(* ===== verification/WrappingIntegers.v ===== *)
(** * Wrapping sequence numbers (wrapping_integers.hh, wrapping_integers.cc)

    A [WrappingInt32] is its raw 32-bit value.  [wrap] maps an absolute 64-bit
    sequence number to a 32-bit one relative to an initial sequence number;
    [unwrap] inverts it near a checkpoint.  The theorems give [unwrap] the
    contract its comment promises: it returns a number that wraps to its
    argument, no other such number is closer to the checkpoint, and it recovers
    every number less than 2^31 away from the checkpoint. *)

From S2P Require Import Prelude.

Record WrappingInt32 := mkWrappingInt32 { raw_value : Z }.

#[export] Instance WrappingInt32_eq_dec : EqDecision WrappingInt32.
Proof. solve_decision. Defined.

(** The invariant of the type: the raw value is a [uint32_t]. *)
Definition wi_ok (a : WrappingInt32) : Prop := is_u32 (raw_value a).

(** [static_cast<uint32_t>(isn.raw_value() + n)]: the sum is 64 bits wide. *)
Definition wrap (n : Z) (isn : WrappingInt32) : WrappingInt32 :=
  mkWrappingInt32 (uint32 (uint64 (raw_value isn + n))).

(** Conversion of an unsigned 32-bit value to [int32_t]. *)
Definition int32 (z : Z) : Z := if z <? 2 ^ 31 then z else z - 2 ^ 32.

(** [operator-(WrappingInt32, WrappingInt32)]: a signed difference. *)
Definition wi_diff (a b : WrappingInt32) : Z :=
  int32 (uint32 (raw_value a - raw_value b)).

Definition wi_eqb (a b : WrappingInt32) : bool := raw_value a =? raw_value b.
Definition wi_ltb (a b : WrappingInt32) : bool := raw_value a <? raw_value b.
Definition wi_gtb (a b : WrappingInt32) : bool := raw_value b <? raw_value a.

(** [operator+(WrappingInt32, uint32_t)] *)
Definition wi_add (a : WrappingInt32) (b : Z) : WrappingInt32 :=
  mkWrappingInt32 (uint32 (raw_value a + b)).

(** [operator-(WrappingInt32, uint32_t)] is [a + -b] on 32 bits. *)
Definition wi_sub (a : WrappingInt32) (b : Z) : WrappingInt32 :=
  wi_add a (uint32 (- b)).

(** The [int] expression [1 << 31] overflows to the least [int]. *)
Definition one_shl_31 : Z := int32 (2 ^ 31).

Definition unwrap (n isn : WrappingInt32) (checkpoint : Z) : Z :=
  let lower32 := uint32 (wi_diff n isn) in
  let upper32_1 := uint32 (Z.shiftr (uint64 (checkpoint + uint64 one_shl_31)) 32) in
  let upper32_2 := uint32 (Z.shiftr (uint64 (checkpoint - uint64 one_shl_31)) 32) in
  let result1 := uint64 (uint64 (Z.shiftl upper32_1 32) + lower32) in
  let result2 := uint64 (uint64 (Z.shiftl upper32_2 32) + lower32) in
  if uint64 (Z.max result1 checkpoint - Z.min result1 checkpoint) <?
     uint64 (Z.max result2 checkpoint - Z.min result2 checkpoint)
  then result1 else result2.

#[global] Arguments wrap : simpl never.
#[global] Arguments unwrap : simpl never.

(** ** Lemmas *)

Lemma wrap_ok n isn : wi_ok (wrap n isn).
Proof. apply uint32_range. Qed.

Lemma wi_add_ok a b : wi_ok (wi_add a b).
Proof. apply uint32_range. Qed.

#[export] Hint Resolve wrap_ok wi_add_ok : sponge.

Lemma wi_ext a b : raw_value a = raw_value b -> a = b.
Proof. destruct a, b; simpl; congruence. Qed.

Lemma wi_eqb_spec a b : wi_eqb a b = true <-> a = b.
Proof.
  unfold wi_eqb. rewrite Z.eqb_eq. split; [apply wi_ext | congruence].
Qed.

Lemma uint32_uint64 z : uint32 (uint64 z) = uint32 z.
Proof. uint_lia. Qed.

Lemma wrap_raw n isn : raw_value (wrap n isn) = uint32 (raw_value isn + n).
Proof. apply uint32_uint64. Qed.

Lemma uint32_int32 z : is_u32 z -> uint32 (int32 z) = z.
Proof. unfold int32. intros. destruct (z <? 2 ^ 31) eqn:E; zbool; uint_lia. Qed.

Lemma lower32_spec n isn :
  uint32 (wi_diff n isn) = uint32 (raw_value n - raw_value isn).
Proof. apply uint32_int32, uint32_range. Qed.

(** The lower half of [unwrap] is what [wrap] forgets the upper half of. *)
Lemma wrap_lower x isn :
  wi_ok isn -> uint32 (raw_value (wrap x isn) - raw_value isn) = uint32 x.
Proof. intros. rewrite wrap_raw. unfold wi_ok in *. uint_lia. Qed.

Lemma wrap_iff n isn x :
  wi_ok n -> wi_ok isn ->
  wrap x isn = n <-> uint32 x = uint32 (raw_value n - raw_value isn).
Proof.
  intros Hn Hi. split.
  - intros <-. symmetry. by apply wrap_lower.
  - intros E. apply wi_ext. rewrite wrap_raw. unfold wi_ok in *. uint_lia.
Qed.

(** The two candidates of [unwrap], with the shifts as divisions. *)
Definition candidate (l c d : Z) : Z :=
  uint64 (2 ^ 32 * uint32 (uint64 (c + d) / 2 ^ 32) + l).

Lemma unwrap_candidates n isn c :
  let l := uint32 (raw_value n - raw_value isn) in
  let r1 := candidate l c (- 2 ^ 31) in
  let r2 := candidate l c (2 ^ 31) in
  is_u64 c ->
  unwrap n isn c = if Z.abs (r1 - c) <? Z.abs (r2 - c) then r1 else r2.
Proof.
  intros l r1 r2 Hc. unfold unwrap. rewrite lower32_spec. fold l.
  rewrite !Z.shiftr_div_pow2, !Z.shiftl_mul_pow2 by lia.
  replace (uint64 (c + uint64 one_shl_31)) with (uint64 (c + - 2 ^ 31))
    by (unfold one_shl_31, int32; simpl; uint_lia).
  replace (uint64 (c - uint64 one_shl_31)) with (uint64 (c + 2 ^ 31))
    by (unfold one_shl_31, int32; simpl; uint_lia).
  assert (forall d, uint64 (uint64 (uint32 (uint64 (c + d) / 2 ^ 32) * 2 ^ 32) + l)
                    = candidate l c d) as Hcand.
  { intros d. unfold candidate. uint_lia. }
  rewrite !Hcand. fold r1 r2.
  assert (forall r, is_u64 r -> uint64 (Z.max r c - Z.min r c) = Z.abs (r - c)) as Habs.
  { intros r Hr. uint_lia. }
  rewrite !Habs by apply uint64_range. done.
Qed.

Lemma candidate_lower l c d :
  is_u32 l -> is_u64 (candidate l c d) /\ uint32 (candidate l c d) = l.
Proof. intros. split; [apply uint64_range|]. unfold candidate. uint_lia. Qed.

(** With [q] and [r] the quotient and remainder of the checkpoint, the upper
    halves of the candidates are [q - 1] and [q], or [q] and [q + 1]. *)
Lemma candidate_upper l c :
  is_u32 l -> is_u64 c ->
  let q := c / 2 ^ 32 in
  let r := c mod 2 ^ 32 in
  candidate l c (- 2 ^ 31) =
    (if r <? 2 ^ 31 then 2 ^ 32 * (if q =? 0 then 2 ^ 32 - 1 else q - 1) + l
     else 2 ^ 32 * q + l) /\
  candidate l c (2 ^ 31) =
    (if r <? 2 ^ 31 then 2 ^ 32 * q + l
     else 2 ^ 32 * (if q =? 2 ^ 32 - 1 then 0 else q + 1) + l).
Proof.
  intros Hl Hc q r. unfold candidate.
  assert (c = 2 ^ 32 * q + r /\ 0 <= r < 2 ^ 32 /\ 0 <= q < 2 ^ 32) as (Hqr & Hr & Hq)
    by (unfold q, r; uint_lia).
  clearbody q r. subst c.
  destruct (r <? 2 ^ 31) eqn:Er; zbool; destruct (q =? 0) eqn:E0; zbool;
    destruct (q =? 2 ^ 32 - 1) eqn:E1; zbool; split; uint_lia.
Qed.

Lemma unwrap_distance n isn c x :
  wi_ok n -> wi_ok isn -> is_u64 c -> is_u64 x -> wrap x isn = n ->
  Z.abs (unwrap n isn c - c) <= Z.abs (x - c).
Proof.
  intros Hn Hi Hc Hx Hw. apply wrap_iff in Hw; [|done..].
  rewrite unwrap_candidates by done.
  set (l := uint32 (raw_value n - raw_value isn)) in *.
  assert (is_u32 l) as Hl by apply uint32_range.
  destruct (candidate_upper l c Hl Hc) as [-> ->].
  assert (exists k, x = 2 ^ 32 * k + l /\ 0 <= k < 2 ^ 32) as (k & -> & Hk)
    by (exists (x / 2 ^ 32); uint_lia).
  assert (exists q r, c = 2 ^ 32 * q + r /\ c / 2 ^ 32 = q /\ c mod 2 ^ 32 = r
                      /\ 0 <= r < 2 ^ 32 /\ 0 <= q < 2 ^ 32) as (q & r & Hqr & -> & -> & Hr & Hq)
    by (exists (c / 2 ^ 32), (c mod 2 ^ 32); uint_lia).
  clear Hw Hx. subst c. clearbody l. unfold is_u32 in *.
  destruct (r <? 2 ^ 31) eqn:?, (q =? 0) eqn:?, (q =? 2 ^ 32 - 1) eqn:?; zbool;
    case_if; lia.
Qed.

(** ** Properties *)

(** C22: [unwrap] returns a 64-bit absolute sequence number that wraps to the given
    relative one, whatever the initial sequence number and the checkpoint, and
    among all those that do it is one closest to the checkpoint. *)
Theorem unwrap_closest (n isn : WrappingInt32) (c : Z) :
  wi_ok n -> wi_ok isn -> is_u64 c ->
  is_u64 (unwrap n isn c) /\ wrap (unwrap n isn c) isn = n /\
  forall x, is_u64 x -> wrap x isn = n -> Z.abs (unwrap n isn c - c) <= Z.abs (x - c).
Proof.
  intros Hn Hi Hc. rewrite wrap_iff by done.
  assert (is_u64 (unwrap n isn c) /\ uint32 (unwrap n isn c) = uint32 (raw_value n - raw_value isn)) as [? ?]
    by (rewrite unwrap_candidates by done; case_if; apply candidate_lower, uint32_range).
  split_and!; [done|done|]. intros x Hx Hw. by apply unwrap_distance.
Qed.

Lemma unwrap_closest_witness :
  let u := unwrap (mkWrappingInt32 17) (mkWrappingInt32 15) 2147483651 in
  wrap u (mkWrappingInt32 15) = mkWrappingInt32 17 /\ Z.abs (u - 2147483651) <= Z.abs (2 - 2147483651).
Proof.
  destruct (unwrap_closest (mkWrappingInt32 17) (mkWrappingInt32 15) 2147483651) as (_ & Hw & Hc);
    [unfold wi_ok, is_u32, is_u64; simpl; lia..|].
  split; [exact Hw|]. apply Hc; [unfold is_u64; lia|reflexivity].
Defined.

(** Sharing form of the round trip below. *)
Lemma unwrap_wrap_near x isn c :
  wi_ok isn -> is_u64 c -> is_u64 x -> Z.abs (x - c) < 2 ^ 31 ->
  unwrap (wrap x isn) isn c = x.
Proof.
  intros Hi Hc Hx Hd.
  pose proof (unwrap_distance (wrap x isn) isn c x (wrap_ok _ _) Hi Hc Hx eq_refl).
  destruct (candidate_lower (uint32 (raw_value (wrap x isn) - raw_value isn)) c (- 2 ^ 31)) as [R1 L1];
    [apply uint32_range|].
  destruct (candidate_lower (uint32 (raw_value (wrap x isn) - raw_value isn)) c (2 ^ 31)) as [R2 L2];
    [apply uint32_range|].
  rewrite unwrap_candidates in * by done. rewrite wrap_lower in * by done.
  destruct (Z.ltb _ _); uint_lia.
Qed.

(** [unwrap] recovers exactly every absolute sequence number that is less
    than 2^31 away from the checkpoint, across every wrap-around of the 32-bit
    numbers. *)
Theorem unwrap_wrap (x : Z) (isn : WrappingInt32) (c : Z) :
  wi_ok isn -> is_u64 c -> is_u64 x -> Z.abs (x - c) < 2 ^ 31 ->
  unwrap (wrap x isn) isn c = x.
Proof. apply unwrap_wrap_near. Qed.

Lemma unwrap_wrap_witness :
  unwrap (wrap (3 * 2 ^ 32) (mkWrappingInt32 5)) (mkWrappingInt32 5) (3 * 2 ^ 32 - 2 ^ 31 + 1) = 3 * 2 ^ 32.
Proof.
  apply unwrap_wrap; unfold wi_ok, is_u32, is_u64; simpl; lia.
Defined.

Task directions:
The output should be exactly the lines above from the line containing "set (l := uint32" to the line containing "pose proof (unwrap_distance", inclusive, with no other lines.

Task solution:
  set (l := uint32 (raw_value n - raw_value isn)) in *.
  assert (is_u32 l) as Hl by apply uint32_range.
  destruct (candidate_upper l c Hl Hc) as [-> ->].
  assert (exists k, x = 2 ^ 32 * k + l /\ 0 <= k < 2 ^ 32) as (k & -> & Hk)
    by (exists (x / 2 ^ 32); uint_lia).
  assert (exists q r, c = 2 ^ 32 * q + r /\ c / 2 ^ 32 = q /\ c mod 2 ^ 32 = r
                      /\ 0 <= r < 2 ^ 32 /\ 0 <= q < 2 ^ 32) as (q & r & Hqr & -> & -> & Hr & Hq)
    by (exists (c / 2 ^ 32), (c mod 2 ^ 32); uint_lia).
  clear Hw Hx. subst c. clearbody l. unfold is_u32 in *.
  destruct (r <? 2 ^ 31) eqn:?, (q =? 0) eqn:?, (q =? 2 ^ 32 - 1) eqn:?; zbool;
    case_if; lia.
Qed.

(** ** Properties *)

(** C22: [unwrap] returns a 64-bit absolute sequence number that wraps to the given
    relative one, whatever the initial sequence number and the checkpoint, and
    among all those that do it is one closest to the checkpoint. *)
Theorem unwrap_closest (n isn : WrappingInt32) (c : Z) :
  wi_ok n -> wi_ok isn -> is_u64 c ->
  is_u64 (unwrap n isn c) /\ wrap (unwrap n isn c) isn = n /\
  forall x, is_u64 x -> wrap x isn = n -> Z.abs (unwrap n isn c - c) <= Z.abs (x - c).
Proof.
  intros Hn Hi Hc. rewrite wrap_iff by done.
  assert (is_u64 (unwrap n isn c) /\ uint32 (unwrap n isn c) = uint32 (raw_value n - raw_value isn)) as [? ?]
    by (rewrite unwrap_candidates by done; case_if; apply candidate_lower, uint32_range).
  split_and!; [done|done|]. intros x Hx Hw. by apply unwrap_distance.
Qed.

Lemma unwrap_closest_witness :
  let u := unwrap (mkWrappingInt32 17) (mkWrappingInt32 15) 2147483651 in
  wrap u (mkWrappingInt32 15) = mkWrappingInt32 17 /\ Z.abs (u - 2147483651) <= Z.abs (2 - 2147483651).
Proof.
  destruct (unwrap_closest (mkWrappingInt32 17) (mkWrappingInt32 15) 2147483651) as (_ & Hw & Hc);
    [unfold wi_ok, is_u32, is_u64; simpl; lia..|].
  split; [exact Hw|]. apply Hc; [unfold is_u64; lia|reflexivity].
Defined.

(** Sharing form of the round trip below. *)
Lemma unwrap_wrap_near x isn c :
  wi_ok isn -> is_u64 c -> is_u64 x -> Z.abs (x - c) < 2 ^ 31 ->
  unwrap (wrap x isn) isn c = x.
Proof.
  intros Hi Hc Hx Hd.
  pose proof (unwrap_distance (wrap x isn) isn c x (wrap_ok _ _) Hi Hc Hx eq_refl).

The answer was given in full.